## To do
Copy each line that includes the string "condition" from the material into your answer.

## Extracted information
Lemma kill_loop taskid t clear a b w :
  attached w = true -> znth (tSvrTab w) taskid = Some t -> tSvrPid w = a ++ b ->
  for_each (seqZ (Z.of_nat (length a)) (Z.of_nat (length b))) (kill_one taskid clear) w
  = Ret tt (after_kill (signals (svrid t) b)
      (a ++ if clear =? 0 then b else cleared (svrid t) b) w).
Proof.
  revert a w. induction b as [|p b IH]; intros a w Ha Ht Hp.
  - cbn [length]. change (Z.of_nat 0) with 0. rewrite seqZ_nil by lia. cbn [for_each].
    replace (a ++ if clear =? 0 then [] else cleared (svrid t) []) with (tSvrPid w)
      by (rewrite Hp; now destruct (clear =? 0)).
    cbn [signals List.filter map rev]. now rewrite after_kill_none.
  - cbn [length]. rewrite seqZ_cons by lia. cbn [for_each].
    rewrite (bind_Ret _ _ _ _ _ (kill_one_eq taskid t clear a p b w Ha Ht Hp)).
    set (p1 := if clear =? 0 then [p] else cleared (svrid t) [p]).
    assert (L1 : length p1 = 1%nat) by (unfold p1; now destruct (clear =? 0)).
    replace (Z.succ (Z.of_nat (length a))) with (Z.of_nat (length (a ++ p1))) by (rewrite length_app; lia).
    replace (Z.pred (Z.of_nat (S (length b)))) with (Z.of_nat (length b)) by lia.
    rewrite IH; [|exact Ha|exact Ht|cbn [tSvrPid after_kill set_tSvrPid]; now rewrite app_assoc].
    rewrite after_kill_twice, <- app_assoc. do 2 f_equal.
    + unfold signals. cbn [List.filter]. destruct (victim (svrid t) p); cbn [map rev app]; [done|now rewrite app_nil_r].
    + unfold p1. now destruct (clear =? 0).
Qed.

Lemma server_kill_eq w taskid t clear :
  attached w = true -> tables_ok w -> znth (tSvrTab w) taskid = Some t ->
  server_kill taskid clear w
  = Ret 0 (after_kill (signals (svrid t) (tSvrPid w))
             (if clear =? 0 then tSvrPid w else cleared (svrid t) (tSvrPid w)) w).
Proof.
  intros Ha K Ht. unfold server_kill.
  rewrite (bind_Ret _ _ _ _ _ (ctrl_eq w Ha)). unfold from_to. rewrite <- (ok_pids w K), Z.sub_0_r.
  fold (kill_one taskid clear).
  now rewrite (bind_Ret _ _ _ _ _ (kill_loop taskid t clear [] (tSvrPid w) w Ha Ht eq_refl)).
Qed.

(** [server_kill] signals the recorded processes of a server, all of them and no
    others, in the table's order, and clears their entries when asked to; nothing else
    changes.  A server with id 4 is an exception: the loop compares the id with the state
    [TUX_DEAD], so that no process of it is ever signalled or cleared. *)
Theorem server_kill_correct w taskid t clear :
  attached w = true -> tables_ok w -> znth (tSvrTab w) taskid = Some t ->
  let ours := belongs (svrid t) in
  let hit := List.filter ours (tSvrPid w) in
  if svrid t =? TUX_DEAD then server_kill taskid clear w = Ret 0 w
  else server_kill taskid clear w
    = Ret 0 (set_tSvrPid
        (if clear =? 0 then tSvrPid w else map (fun p => if ours p then clear_pid else p) (tSvrPid w))
        (set_w_os (set_kills (rev (map (fun p => (pid p, SIGTERM)) hit) ++ o_kills (w_os w)) (w_os w)) w)).
Proof.
  intros Ha K Ht ours hit. rewrite (server_kill_eq w taskid t clear Ha K Ht).
  assert (V : svrid t <> TUX_DEAD -> forall p, victim (svrid t) p = ours p).
  { intros Hne p. unfold victim, ours, belongs. destruct (Z.eqb_spec (p_svrid p) (svrid t)) as [->|]; [|done].
    destruct (Z.eqb_spec (svrid t) TUX_DEAD); [congruence|]. now rewrite andb_true_r. }
  destruct (Z.eqb_spec (svrid t) TUX_DEAD) as [E|E].
  - assert (N : forall p, victim (svrid t) p = false).
    { intros p. unfold victim. destruct (Z.eqb_spec (p_svrid p) (svrid t)) as [->|]; [|done].
      destruct (Z.eqb_spec (svrid t) TUX_DEAD); [|congruence]. now rewrite andb_false_r. }
    replace (signals (svrid t) (tSvrPid w)) with (@nil (Z * Z)).
    2: { unfold signals. rewrite (List.filter_ext _ (fun _ => false)) by exact N.
         induction (tSvrPid w); [done|]. exact IHl. }
    replace (if clear =? 0 then _ else _) with (tSvrPid w); [now rewrite after_kill_none|].
    destruct (clear =? 0); [done|]. unfold cleared. rewrite (map_ext _ id), map_id; [done|].
    intros p. now rewrite N.
  - unfold after_kill, signals, cleared, hit. rewrite (List.filter_ext _ ours) by (now apply V).
    do 2 f_equal. destruct (clear =? 0); [done|]. apply map_ext. intros p. now rewrite V.
Qed.

(** ** Starting a process *)

(** The arguments that [server_start_pid] prints for the new process. *)
Definition start_param (i : Z) (t : server_tab_t) : bytes :=
  fmt_d i ++ str "  " ++ fmt_d (svrid t) ++ str "  " ++ parm t.

Definition with_forks (l : list Z) (w : world) : world := set_w_os (set_forks l (w_os w)) w.

Definition with_pid (i : Z) (f : server_pid_t -> server_pid_t) (w : world) : world :=
  set_tSvrPid (zupd i f (tSvrPid w)) w.

Lemma upd_pid_then i f w p {A} (k : prog world A) :
  attached w = true -> znth (tSvrPid w) i = Some p -> (upd_pid i f ;;; k) w = k (with_pid i f w).
Proof.
  intros Ha Hp. now rewrite (bind_Ret _ _ _ _ _ (upd_entry_eq tSvrPid set_tSvrPid i f w p Ha Hp)).
Qed.

Lemma fork_bind {A} pr l (k : Z -> prog world A) w :
  o_forks (w_os w) = pr :: l -> (let* x := lift fork in k x) w = k pr (with_forks l w).
Proof.
  intros H. apply (lift_bind fork k w pr (set_forks l (w_os w))). unfold fork, bind, get. cbn [obind].
  now rewrite H.
Qed.

Section Start.
Context (execvp : bytes -> list bytes -> prog world Z).

(** In the parent: the entry gets the process. *)
Lemma start_pid_parent w taskid t i p pr l :
  attached w = true -> znth (tSvrTab w) taskid = Some t -> znth (tSvrPid w) i = Some p ->
  Z.of_nat (length (start_param i t)) <= 128 -> o_forks (w_os w) = pr :: l -> 0 < pr ->
  server_start_pid execvp taskid i w
  = Ret 0 (with_pid i (fun p => set_lastStart (o_time (w_os w)) (set_pid pr p)) (with_forks l w)).
Proof.
  intros Ha Ht Hp Hl Hf Hpr. unfold server_start_pid, svr.
  rewrite (bind_Ret _ _ _ _ _ (entry_eq tSvrTab taskid w t Ha Ht)).
  rewrite (bind_Ret _ _ _ _ _ (fit_eq 128 (start_param i t) w Hl)).
  erewrite bind_Ret.
  2: { unfold server_load. rewrite (fork_bind pr l _ w Hf).
       destruct (Z.eqb_spec pr (-1)); [lia|]. destruct (Z.ltb_spec 0 pr); [|lia]. reflexivity. }
  destruct (Z.ltb_spec pr 0); [lia|]. set (w1 := with_forks l w).
  rewrite (upd_pid_then i _ w1 p) by done. set (w2 := with_pid i _ w1).
  rewrite (lift_bind time_ _ w2 (o_time (w_os w)) (w_os w2)) by reflexivity.
  set (w3 := set_w_os (w_os w2) w2).
  rewrite (upd_pid_then i _ w3 (set_pid pr p)).
  - unfold ret. f_equal. unfold with_pid. apply world_eq; try reflexivity.
    cbn [tSvrPid set_tSvrPid w3 w2 w1 with_pid set_w_os with_forks]. apply zupd_zupd.
  - exact Ha.
  - exact (znth_zupd_eq i (set_pid pr) (tSvrPid w) p Hp).
Qed.

(** A fork that fails. *)
Lemma start_pid_fails w taskid t i l :
  attached w = true -> znth (tSvrTab w) taskid = Some t ->
  Z.of_nat (length (start_param i t)) <= 128 -> o_forks (w_os w) = -1 :: l ->
  server_start_pid execvp taskid i w = Ret (-1) (with_forks l w).
Proof.
  intros Ha Ht Hl Hf. unfold server_start_pid, svr.
  rewrite (bind_Ret _ _ _ _ _ (entry_eq tSvrTab taskid w t Ha Ht)).
  rewrite (bind_Ret _ _ _ _ _ (fit_eq 128 (start_param i t) w Hl)).
  erewrite bind_Ret by (unfold server_load; rewrite (fork_bind (-1) l _ w Hf); reflexivity). done.
Qed.
End Start.

(** ** The new process *)

Lemma argv_loop_words room pre s t0 :
  nonul s -> (length (words blank s) < room)%nat ->
  argv_loop room (pre ++ s ++ NUL :: t0) (length pre) = Some (words blank s).
Proof.
  revert pre s. induction room as [|room IH]; intros pre s Hs Hr; [lia|]. cbn [argv_loop].
  pose proof (strtok_spec blank pre s t0 Hs) as H. cbn zeta in H.
  destruct (strtok blank _ _) as [[[p|] b'] pos']; [|now rewrite words_nil].
  destruct H as (sp & tk & rest & -> & Hsp & Hne & Htk & -> & Hc).
  rewrite words_skip in Hr |- * by done. apply Forall_app in Hs as [_ Hs]. apply Forall_app in Hs as [Nt Nr].
  destruct Hc as [(-> & -> & ->)|(c & r & -> & Hc & -> & ->)].
  - rewrite words_token in Hr |- * by auto. cbn [length tl] in Hr |- *. rewrite app_nil_r.
    replace (pre ++ (sp ++ tk) ++ NUL :: t0) with ((pre ++ sp) ++ tk ++ NUL :: t0)
      by (rewrite <- !app_assoc; done).
    rewrite <- length_app, drop_app_length, cstr_app_nul by done.
    replace ((pre ++ sp) ++ tk ++ NUL :: t0) with ((pre ++ sp ++ tk) ++ [] ++ NUL :: t0)
      by (rewrite <- !app_assoc; done).
    replace (length (pre ++ sp) + length tk)%nat with (length (pre ++ sp ++ tk)) by (rewrite !length_app; lia).
    rewrite IH by (constructor || (cbn in Hr |- *; lia)). done.
  - rewrite words_token in Hr |- * by eauto. cbn [length tl] in Hr |- *.
    apply Forall_cons in Nr as [_ Nr]. rewrite IH by (exact Nr || lia). cbn [fmap option_fmap option_map]. do 2 f_equal.
    replace ((pre ++ sp ++ tk ++ [NUL]) ++ r ++ NUL :: t0)
      with ((pre ++ sp) ++ tk ++ NUL :: r ++ NUL :: t0) by (rewrite <- !app_assoc; done).
    rewrite <- length_app, drop_app_length. now apply cstr_app_nul.
Qed.
Lemma occupied_intro m i cs :
  Z.of_nat (length cs) <= MAX_FD_NUM -> Forall used_conn cs ->
  (forall x c, cs !! x = Some c -> conn_at m i (Z.of_nat x) = c) ->
  (forall x, (length cs <= x)%nat -> Z.of_nat x < MAX_FD_NUM -> fd (conn_at m i (Z.of_nat x)) = -1) ->
  occupied m i cs.
Proof.
  intros L U H1 H2. split; [done|]. exists (drop (length cs) (conns m i)). split.
  - apply Forall_lookup. intros x c Hx. rewrite lookup_drop in Hx.
    assert (B : Z.of_nat (length cs + x) < MAX_FD_NUM).
    { apply lookup_lt_Some in Hx. rewrite length_conns in Hx. pose proof FUEL_ok. lia. }
    rewrite conns_lookup in Hx by done. injection Hx as <-. apply H2; [lia|done].
  - rewrite <- (take_drop (length cs) (conns m i)) at 1. f_equal.
    assert (Lt : length (take (length cs) (conns m i)) = length cs).
    { rewrite length_take, length_conns. unfold FUEL, MAX_FD_NUM in *. lia. }
    apply list_eq_same_length with (n := length cs); [done|done|].
    intros x a b Hx Ha Hb. rewrite lookup_take_lt, conns_lookup in Ha by lia. injection Ha as <-. now apply H1.
Qed.

Section Writes.
Context (m : table) (S : sized m) (i j v : Z) (Hi : 0 <= i < MAX_TREAD_NUM) (Hj : 0 <= j < MAX_FD_NUM).

Lemma slot_word x w :
  0 <= x <= 3 ->
  set_word (CONN i j + x) w m = Ret tt (zupd (CONN i j + x) (fun _ => u32 w) m)
  /\ forall k, wd (zupd (CONN i j + x) (fun _ => u32 w) m) k = if k =? CONN i j + x then u32 w else wd m k.
Proof.
  intros Hx. pose proof (CONN_range i j x Hi Hj Hx) as R. split; [now apply set_word_eq|].
  intros k. now apply wd_zupd.
Qed.

Lemma slot_write x w c :
  0 <= x <= 3 -> (forall m', (forall k, wd m' k = if k =? CONN i j + x then u32 w else wd m k) -> conn_at m' i j = c) ->
  exists m', set_word (CONN i j + x) w m = Ret tt m' /\ slot_set i j c m m'.
Proof.
  intros Hx Hc. destruct (slot_word x w Hx) as [E W]. eexists. split; [exact E|].
  split; [now apply sized_zupd|]. split; [now apply Hc|].
  intros k Hk. rewrite W. destruct (Z.eqb_spec k (CONN i j + x)); [lia|done].
Qed.

Ltac slot_tac := intros m' W; unfold conn_at; rewrite !W, ?Z.eqb_refl;
  repeat match goal with |- context [?a =? ?b] => destruct (Z.eqb_spec a b); [exfalso; lia|] end.

Lemma SetCommClientFD_eq : exists m', SetCommClientFD i j v m = Ret tt m'
  /\ slot_set i j (mkConn (i32 v) (ssn (conn_at m i j)) (utime (conn_at m i j)) (status (conn_at m i j))) m m'.
Proof.
  unfold SetCommClientFD. rewrite <- (Z.add_0_r (CONN i j)). apply slot_write; [lia|].
  rewrite Z.add_0_r. slot_tac. cbn [ssn utime status]. f_equal. apply i32_mod.
Qed.

Lemma SetCommClientSsn_eq : exists m', SetCommClientSsn i j v m = Ret tt m'
  /\ slot_set i j (mkConn (fd (conn_at m i j)) (u32 v) (utime (conn_at m i j)) (status (conn_at m i j))) m m'.
Proof. unfold SetCommClientSsn. apply slot_write; [lia|]. slot_tac. done. Qed.
(* ===== verification/Gateway.v ===== *)
(** * The communication server with one reading thread

    With the option [-n 1] the server keeps one entry of the connection table.  This file
    shows that the threads then maintain a list of open connections: every piece of a
    thread ([Commserver.v]) is a step on that list.  The condition is that no other thread
    takes the lock while the main thread is inside [new_accept] or
    [clean_time_out_connect]: those change the table, but the code of their lock is
    commented out or missing.  [accept_race] and [timeout_race] are runs that break the
    condition and leave a table that is no such list, or a connection that is lost. *)

From Stdlib Require Import ZArith Lia Bool List Ascii String.
From stdpp Require Import base list gmap relations.
From S2P Require Import Prelude Cstr Kernel Funsock Funmsq Sunda Tuxmem Tuxcall Clients Commserver.

(** ** The table *)

Definition poll (c : connect_handle_t) : bool := status c =? FD_STAT_POLL.

(** The entries behind the first have not been used. *)
Definition quiet (m : table) : Prop := forall k, CLIENT <= k < MAX_TREAD_NUM * CLIENT -> wd m k = 0.

(** Entry 0 holds [cs], its counter covers the connections with data to read, and the
    rest of the array has not been used. *)
Definition single_tab (m : table) (cs : list connect_handle_t) : Prop :=
  sized m /\ occupied m 0 cs
  /\ quiet m /\ Z.of_nat (count poll cs) <= wd m (NUM 0) < 2 ^ 31.

(** Setting the counter. *)
Lemma counted m cs n :
  sized m -> occupied m 0 cs -> quiet m ->
  let m' := zupd (NUM 0) (fun _ => n) m in
  sized m' /\ occupied m' 0 cs /\ quiet m' /\ wd m' (NUM 0) = n.
Proof.
  intros S (U & free & F & E) Q m'. pose proof (NUM_range 0 ltac:(done)) as R0. unfold m'.
  split; [now apply sized_zupd|]. split; [|split].
  - split; [exact U|]. exists free. split; [exact F|]. now rewrite conns_num.
  - intros k Hk. rewrite wd_zupd by done. destruct (Z.eqb_spec k (NUM 0)); [exfalso; addr|now apply Q].
  - now rewrite wd_zupd, Z.eqb_refl.
Qed.

Lemma single_slot m m' cs cs' j c :
  single_tab m cs -> slot_set 0 j c m m' -> 0 <= j < MAX_FD_NUM -> occupied m' 0 cs' ->
  Z.of_nat (count poll cs') <= wd m (NUM 0) -> single_tab m' cs'.
Proof.
  intros (S & O & Q & N) H Hj O' C. split; [apply H|]. split; [exact O'|]. split.
  - intros k Hk. destruct H as (_ & _ & F). rewrite F by addr. now apply Q.
  - rewrite (slot_set_num _ _ _ _ _ 0 H Hj). lia.
Qed.

Lemma single_counter m cs n :
  single_tab m cs -> Z.of_nat (count poll cs) <= n < 2 ^ 31 ->
  SetCommClientNum 0 n m = Ret tt (zupd (NUM 0) (fun _ => n) m)
  /\ single_tab (zupd (NUM 0) (fun _ => n) m) cs /\ wd (zupd (NUM 0) (fun _ => n) m) (NUM 0) = n.
Proof.
  intros (S & O & Q & N) Hn. destruct (counted m cs n S O Q) as (S' & O' & Q' & W).
  split; [rewrite (SetCommClientNum_eq m 0 n S ltac:(done)); now rewrite u32_id by lia|].
  split; [|exact W]. split; [done|]. split; [done|]. split; [done|]. now rewrite W.
Qed.

Lemma single_num m cs : single_tab m cs -> GetCommClientNum 0 m = Ret (wd m (NUM 0)) m.
Proof. intros (S & O & Q & N). rewrite GetCommClientNum_eq by done. now rewrite i32_id by lia. Qed.

Lemma count_insert (P : connect_handle_t -> bool) cs (k : nat) c c' :
  cs !! k = Some c -> (count P (<[k := c']> cs) + Nat.b2n (P c) = count P cs + Nat.b2n (P c'))%nat.
Proof.
  intros H. rewrite <- (count_zupd P cs (Z.of_nat k) c (fun _ => c')).
  - unfold zupd. destruct (Z.ltb_spec (Z.of_nat k) 0); [lia|]. rewrite Nat2Z.id.
    now rewrite list_insert_alter.
  - unfold znth. destruct (Z.ltb_spec (Z.of_nat k) 0); [lia|]. now rewrite Nat2Z.id.
Qed.

Lemma count_delete (P : connect_handle_t -> bool) cs (k : nat) c :
  cs !! k = Some c -> (count P (delete k cs) + Nat.b2n (P c) = count P cs)%nat.
Proof.
  intros H. apply list_elem_of_split_length in H as (l1 & l2 & -> & ->).
  rewrite delete_middle. change (c :: l2) with ([c] ++ l2). rewrite !count_app.
  assert (E : count P [c] = Nat.b2n (P c)) by (unfold count; cbn; now destruct (P c)). lia.
Qed.

Definition with_status (v : Z) (c : connect_handle_t) : connect_handle_t :=
  mkConn (fd c) (ssn c) (utime c) v.

Definition a_status (v : Z) : Prop := 0 <= v <= 3.

Lemma low_char_small v : a_status v -> low_char v = v.
Proof. unfold a_status, low_char. intros. rewrite Z.mod_small; lia. Qed.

## Result of the exercise
    thread ([Commserver.v]) is a step on that list.  The condition is that no other thread
    condition and leave a table that is no such list, or a connection that is lost. *)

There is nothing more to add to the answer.